Rainier View Elementary has a fun and whimsical design over its entry and in its foyer. The artwork lets you know it’s an elementary school while retaining the look of a school. It’s an ageless school — it could have been built 10 years ago or 40 years ago (it was actually built in 1992). However, it still looks like a proper school. That is the difference between timeless and faddish, and that is exactly what the bright colors, plastic semi-transparent planes and boxy designs of the new schools should be called: A fad.
Parents have complained in the past about two main issues with the last school: The colors and the lack of a set library. Yet the school district disregards those concerns and brings two new school designs with nearly identical elements.

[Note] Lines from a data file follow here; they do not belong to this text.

(** C8. Whatever handler of the application runs, the
    [worker_efficiency] table keeps the rows it had, unchanged and in
    place, and gains at most one row, whose ranking is 1: rows are
    created with ranking 1 and no row is revisited afterwards. *)
Theorem worker_efficiency_ranking_one (call : Call) (st : Store) :
  exists added,
    worker_efficiency (store_after call st) = worker_efficiency st ++ added
    /\ Forall (fun e => WorkerEfficiency.ranking e = 1) added
    /\ (List.length added <= 1)%nat.
Proof.
  assert (Same : forall st', worker_efficiency st' = worker_efficiency st ->
            exists added,
              worker_efficiency st' = worker_efficiency st ++ added
              /\ Forall (fun e => WorkerEfficiency.ranking e = 1) added
              /\ (List.length added <= 1)%nat).
  { intros st' E. exists []. rewrite app_nil_r. repeat split; auto. }
  destruct call as [user a c| | | | | | |];
    try (apply Same, counting_tables_untouched; discriminate).
  cbn [store_after].
  destruct a; cbn [handle snd]; try (apply Same; reflexivity).
  - unfold startCounting, insert_counting_session.
    destruct (has_user _ _); apply Same; reflexivity.
  - unfold confirmQuantity.
    destruct (selectedBin c), (quantity c), (currentSession c);
      try (apply Same; reflexivity).
    cbn [snd].
    match goal with
    | |- context [update_session_totals ?k ?b ?q ?s0] =>
        pose proof (update_session_totals_cases k b q s0)
          as (_ & _ & _ & Ue & _)
    end.
    match goal with
    | |- context [insert_counting_record ?k ?wh ?d ?tl ?u ?b ?n ?bk ?df ?s0] =>
        pose proof (insert_counting_record_cases k wh d tl u b n bk df s0)
          as (_ & _ & _ & He & _)
    end.
    apply Same. cbv zeta in Ue, He. now rewrite Ue, He.
  - unfold endCounting.
    destruct (currentSession c) as [cs|]; [|apply Same; reflexivity].
    cbn [snd].
    match goal with
    | |- context [insert_worker_efficiency ?wh ?d ?u ?b ?q ?m ?s ?r ?s0] =>
        pose proof (insert_worker_efficiency_cases wh d u b q m s r s0)
          as (_ & _ & _ & _ & He)
    end.
    destruct (User.warehouse_name user).
    + eexists. split; [exact He|].
      split; [repeat constructor | simpl; lia].
    + apply Same. exact He.
Qed.

(** C9. Whatever handler of the application runs, the
    [counting_records] table keeps the rows it had and gains at most one
    row, and that row stores a difference of 0: the row that
    [confirmQuantity] appends carries the quantity entered and the book
    quantity drawn, whatever they are, next to [difference = 0]. *)
Theorem counting_record_difference_zero (call : Call) (st : Store) :
  exists added,
    counting_records (store_after call st) = counting_records st ++ added
    /\ Forall (fun r => CountingRecord.difference r = Some 0) added
    /\ (List.length added <= 1)%nat
    /\ (forall r user now rnd c,
           call = WorkerDoes user (ClickConfirm now rnd) c -> In r added ->
           quantity c = Some (CountingRecord.qty_counted r)
           /\ CountingRecord.qty_as_per_books r = Some (mockBookQty rnd)).
Proof.
  assert (Same : forall st', counting_records st' = counting_records st ->
            exists added,
              counting_records st' = counting_records st ++ added
              /\ Forall (fun r => CountingRecord.difference r = Some 0) added
              /\ (List.length added <= 1)%nat
              /\ (forall r user now rnd c,
                     call = WorkerDoes user (ClickConfirm now rnd) c ->
                     In r added ->
                     quantity c = Some (CountingRecord.qty_counted r)
                     /\ CountingRecord.qty_as_per_books r
                        = Some (mockBookQty rnd))).
  { intros st' E. exists []. rewrite app_nil_r.
    repeat split; auto; contradiction. }
  destruct call as [user a c| | | | | | |];
    try (apply Same, counting_tables_untouched; discriminate).
  cbn [store_after].
  destruct a; cbn [handle snd]; try (apply Same; reflexivity).
  - unfold startCounting, insert_counting_session.
    destruct (has_user _ _); apply Same; reflexivity.
  - unfold confirmQuantity.
    destruct (selectedBin c) as [bin|], (quantity c) as [q|] eqn:Hq,
      (currentSession c) as [cs|]; try (apply Same; reflexivity).
    cbn [snd].
    match goal with
    | |- context [update_session_totals ?k ?b ?t ?s0] =>
        pose proof (update_session_totals_cases k b t s0)
          as (_ & _ & Ur & _ & _)
    end.
    cbv zeta in Ur. rewrite Ur. clear Ur.
    match goal with
    | |- context [insert_counting_record ?k ?wh ?d ?tl ?u ?b ?n ?bk ?df ?s0] =>
        pose proof (insert_counting_record_cases k wh d tl u b n bk df s0)
          as (_ & _ & _ & _ & Hr)
    end.
    cbv zeta in Hr.
    destruct (in_integer q && in_integer (mockBookQty rnd) && in_integer 0);
      [|apply Same; exact Hr].
    destruct (User.warehouse_name user); [|apply Same; exact Hr].
    destruct (has_session _ _); [|apply Same; exact Hr].
    eexists. split; [exact Hr|].
    split; [repeat constructor|]. split; [simpl; lia|].
    intros r user0 now0 rnd0 c0 E [<-|[]]. inversion E; subst.
    cbn [CountingRecord.qty_counted CountingRecord.qty_as_per_books].
    split; [exact Hq | reflexivity].
  - unfold endCounting.
    destruct (currentSession c) as [cs|]; [|apply Same; reflexivity].
    cbn [snd].
    match goal with
    | |- context [insert_worker_efficiency ?wh ?d ?u ?b ?q ?m ?s ?r ?s0] =>
        pose proof (insert_worker_efficiency_cases wh d u b q m s r s0)
          as (_ & _ & _ & Hr & _)
    end.
    apply Same. exact Hr.
Qed.

End AppendOnly.

(** ** One active session per worker *)

Section OneActive.
Import Worker Invariant Sample.

Lemma active_sessions_insert (wk : uuid) (st : Store)
    (row : CountingSession.t) :
  active_sessions wk
    (set_counting_sessions (counting_sessions st ++ [row]) st)
  = active_sessions wk st
    ++ (if active_session_of wk row then [row] else []).
Proof.
  unfold active_sessions. simpl. rewrite filter_app. reflexivity.
Qed.

Lemma rendered_start (c : Client) (now : timestamp) :
  rendered (ClickStart now) c = true -> currentSession c = None.
Proof. simpl. destruct (currentSession c); [discriminate | reflexivity]. Qed.

(** [startCounting] inserts without looking at the store: the new row is
    active whatever sessions the worker already has. *)
Lemma startCounting_inserts (user : User.t) (now : timestamp) (c : Client)
    (st : Store) :
  has_user (User.id user) st = true ->
  exists row,
    startCounting user now c st
    = (setCurrentSession (Some row) c,
       set_counting_sessions (counting_sessions st ++ [row]) st)
    /\ CountingSession.worker_id row = User.id user
    /\ CountingSession.status row = active
    /\ active_sessions (User.id user) (snd (startCounting user now c st))
       = active_sessions (User.id user) st ++ [row].
Proof.
  intros H. unfold startCounting, insert_counting_session. rewrite H.
  eexists. split; [reflexivity|]. split; [reflexivity|].
  split; [reflexivity|].
  cbn [snd]. rewrite active_sessions_insert.
  unfold active_session_of. simpl. now rewrite Nat.eqb_refl.
Qed.
(** ** A parsed value read at the type [TodoItem[]]

    [setTasks(JSON.parse(storedTasks))] stores the parsed value as it is.
    The value is a [TodoItem[]] when it is an array of objects whose [id]
    and [title] are strings and whose [completed] is a boolean; further
    properties of such an object are not read by any handler.  The state
    of the embedding keeps the three properties of each task and nothing
    else, which is all there is in a text [saveData] wrote. *)

Fixpoint getProperty (key : jsstring) (members : list (jsstring * json)) : option json :=
  match members with
  | [] => None
  | (k, v) :: rest =>
      match getProperty key rest with
      | Some v' => Some v'
      | None => if bool_decide (k = key) then Some v else None
      end
  end.

Definition asTodoItem (v : json) : option TodoItem :=
  match v with
  | JObject members =>
      match getProperty (js "id") members,
            getProperty (js "title") members,
            getProperty (js "completed") members with
      | Some (JString i), Some (JString t), Some (JBool c) =>
          Some {| id := i; title := t; completed := c |}
      | _, _, _ => None
      end
  | _ => None
  end.

Fixpoint asTodoItemList (vs : list json) : option (list TodoItem) :=
  match vs with
  | [] => Some []
  | v :: rest =>
      match asTodoItem v, asTodoItemList rest with
      | Some task, Some l => Some (task :: l)
      | _, _ => None
      end
  end.

Definition asTodoItems (v : json) : option (list TodoItem) :=
  match v with
  | JArray vs => asTodoItemList vs
  | _ => None
  end.

(** ** AsyncStorage

    A key-value store of strings that can be out of reach, in which case
    its promises reject. *)

Record AsyncStorage := {
  reachable : bool;
  items : gmap (list N) (list N)
}.

Inductive getItemResult :=
| Rejected
| Resolved (value : option jsstring).

Definition getItem (key : jsstring) (storage : AsyncStorage) : getItemResult :=
  if reachable storage then Resolved (items storage !! key) else Rejected.

(** [None] is a rejected promise. *)
Definition setItem (key value : jsstring) (storage : AsyncStorage) : option AsyncStorage :=
  if reachable storage
  then Some {| reachable := true; items := <[key := value]> (items storage) |}
  else None.

Definition STORAGE_KEY : jsstring := js "checkoff_tasks".

(** What a handler leaves behind: the next state of the component, or, when
    [setTasks] was given a value that is not a [TodoItem[]], that value. *)
Inductive outcome :=
| Rendered (st : AppState)
| IllTyped (v : json).

(** ** The handlers *)

(** [loadData]: a rejected [getItem] and a SyntaxError of [JSON.parse] are
    caught and logged; a [null] or empty stored string is skipped. *)
Definition loadData (storage : AsyncStorage) (st : AppState) : outcome :=
  match getItem STORAGE_KEY storage with
  | Rejected => Rendered st
  | Resolved None => Rendered st
  | Resolved (Some storedTasks) =>
      if truthy storedTasks then
        match JSON_parse storedTasks with
        | None => Rendered st
        | Some v =>
            match asTodoItems v with
            | Some l => Rendered (setTasks (fun _ => l) st)
            | None => IllTyped v
            end
        end
      else Rendered st
  end.

(** [saveData]: a rejected [setItem] is caught and logged. *)
Definition saveData (nextTasks : list TodoItem) (storage : AsyncStorage) : AsyncStorage :=
  match setItem STORAGE_KEY (JSON_stringify nextTasks) storage with
  | Some storage' => storage'
  | None => storage
  end.

(** [addTask]; [now] is the value [Date.now()] returns at the call. *)
Definition addTask (now : Z) (st : AppState) : AppState :=
  let trimmedValue := trim (inputValue st) in
  if negb (truthy trimmedValue) then st
  else
    let newTask :=
      {| id := Number_toString now; title := trimmedValue; completed := false |} in
    setInputValue [] (setTasks (fun currentTasks => newTask :: currentTasks) st).

Definition toggleTask (id0 : jsstring) (st : AppState) : AppState :=
  setTasks (fun currentTasks =>
    map (fun task =>
           if bool_decide (id task = id0)
           then {| id := id task; title := title task;
                   completed := negb (completed task) |}
           else task)
        currentTasks) st.

Definition deleteTask (id0 : jsstring) (st : AppState) : AppState :=
  setTasks (fun currentTasks =>
    List.filter (fun task => negb (bool_decide (id task = id0))) currentTasks) st.

Definition clearCompleted (st : AppState) : AppState :=
  setTasks (fun currentTasks =>
    List.filter (fun task => negb (completed task)) currentTasks) st.

(** ** Derived values *)

Definition totalCount (st : AppState) : Z := Z.of_nat (length (tasks st)).

Definition completedCount (st : AppState) : Z :=
  Z.of_nat (length (List.filter (fun task => completed task) (tasks st))).

Definition activeCount (st : AppState) : Z := totalCount st - completedCount st.

(** [totalCount ? Math.round((completedCount / totalCount) * 100) : 0] *)
Definition completionRate (st : AppState) : spec_float :=
  if totalCount st =? 0 then Number_of_Z 0
  else Math_round
         (Number_mul
            (Number_div (Number_of_Z (completedCount st)) (Number_of_Z (totalCount st)))
            (Number_of_Z 100)).

Definition filteredTasks (st : AppState) : list TodoItem :=
  match filter st with
  | Active => List.filter (fun task => negb (completed task)) (tasks st)
  | Completed => List.filter (fun task => completed task) (tasks st)
  | All => tasks st
  end.

(** ** Sequences of operations

    The operations of the store as the view layer triggers them:
    hydration reads the storage as it is at that moment, [addTask] is the
    user typing [rawTitle] and submitting at clock reading [now]. *)

Inductive op :=
| Hydrate (storage : AsyncStorage)
| AddTask (rawTitle : jsstring) (now : Z)
| ToggleTask (id0 : jsstring)
| DeleteTask (id0 : jsstring)
| ClearCompleted.

Definition step (o : op) (st : AppState) : outcome :=
  match o with
  | Hydrate storage => loadData storage st
  | AddTask rawTitle now => Rendered (addTask now (setInputValue rawTitle st))
  | ToggleTask id0 => Rendered (toggleTask id0 st)
  | DeleteTask id0 => Rendered (deleteTask id0 st)
  | ClearCompleted => Rendered (clearCompleted st)
  end.

Fixpoint run (ops : list op) (st : AppState) : outcome :=
  match ops with
  | [] => Rendered st
  | o :: rest =>
      match step o st with
      | Rendered st' => run rest st'
      | IllTyped v => IllTyped v
      end
  end.

(** The value [JSON.parse] builds from the text [JSON.stringify] writes for a task. *)
Definition jsonOfTodoItem (task : TodoItem) : json :=
  JObject [(js "id", JString (id task));
           (js "title", JString (title task));
           (js "completed", JBool (completed task))].

(** A stored blob read back as a task list: [JSON.parse], then the value
    read at the type [TodoItem[]]. *)
Definition deserialize (blob : jsstring) : option (list TodoItem) :=
  match JSON_parse blob with
  | Some v => asTodoItems v
  | None => None
  end.

(** [consChar c o]: the string parsed so far, one code unit longer. *)
Definition consChar (c : N) (o : option (jsstring * jsstring)) : option (jsstring * jsstring) :=
  match o with
  | Some (str, r) => Some (c :: str, r)
  | None => None
  end.

(** A parser that returns a value has read at least one code unit. *)
Definition consumes (pv : jsstring -> option (json * jsstring)) : Prop :=
  forall s v r, pv s = Some (v, r) -> (length r < length s)%nat.

(** The clock readings at which a sequence of operations adds tasks. *)
Fixpoint clocks (ops : list op) : list Z :=
  match ops with
  | [] => []
  | AddTask _ now :: rest => now :: clocks rest
  | _ :: rest => clocks rest
  end.

Definition isHydrate (o : op) : bool :=
  match o with Hydrate _ => true | _ => false end.

(** Every task the sequence adds gets an id no task of the list carries at
    that moment, and every hydration installs a list with pairwise distinct ids. *)
Fixpoint freshIds (ops : list op) (st : AppState) : Prop :=
  match ops with
  | [] => True
  | o :: rest =>
      match o with
      | AddTask rawTitle now =>
          trim rawTitle <> [] -> Number_toString now ∉ map id (tasks st)
      | Hydrate storage =>
          forall st', loadData storage st = Rendered st' -> NoDup (map id (tasks st'))
      | _ => True
      end
      /\ forall st', step o st = Rendered st' -> freshIds rest st'
  end.

(** Two tasks submitted within the same millisecond. *)
Definition twoAtOnce : list op :=
  [AddTask (js "Buy milk") 1700000000000; AddTask (js "Write report") 1700000000000].

Definition collided : AppState :=
  {| tasks :=
       [{| id := js "1700000000000"; title := js "Write report"; completed := false |};
        {| id := js "1700000000000"; title := js "Buy milk"; completed := false |}];
     inputValue := [];
     filter := All |}.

The school district has already agreed to repaint the bright purple wall at Valhalla Elementary to a more muted purple shade. Yet again, the district’s proposed designs are bright massive walls. They still have the same idea going: Bright walls in colors (hot pink, neon green and teal at Lakeland, for example) that are not meant to go together.
It’s not just the outside of the schools that need to be reworked. The ideas for a free flowing library space at Lakeland don’t promote a quiet workspace, which is what a library is typically used for. This proposed library involves students walking through an open foyer to get to their classes. The design at Sunnycrest Elementary puts the library in two separate locations, one of which is also rather small.
The original plan was to have the board approve the designs at the same time the plans were being unveiled to the public. The public is footing the bill for the schools. Where was public comment time on this one?
The school board members received enough calls from concerned parents and district staff that they voted to delay the decision of approving the designs until the next school board meeting on Feb. 23.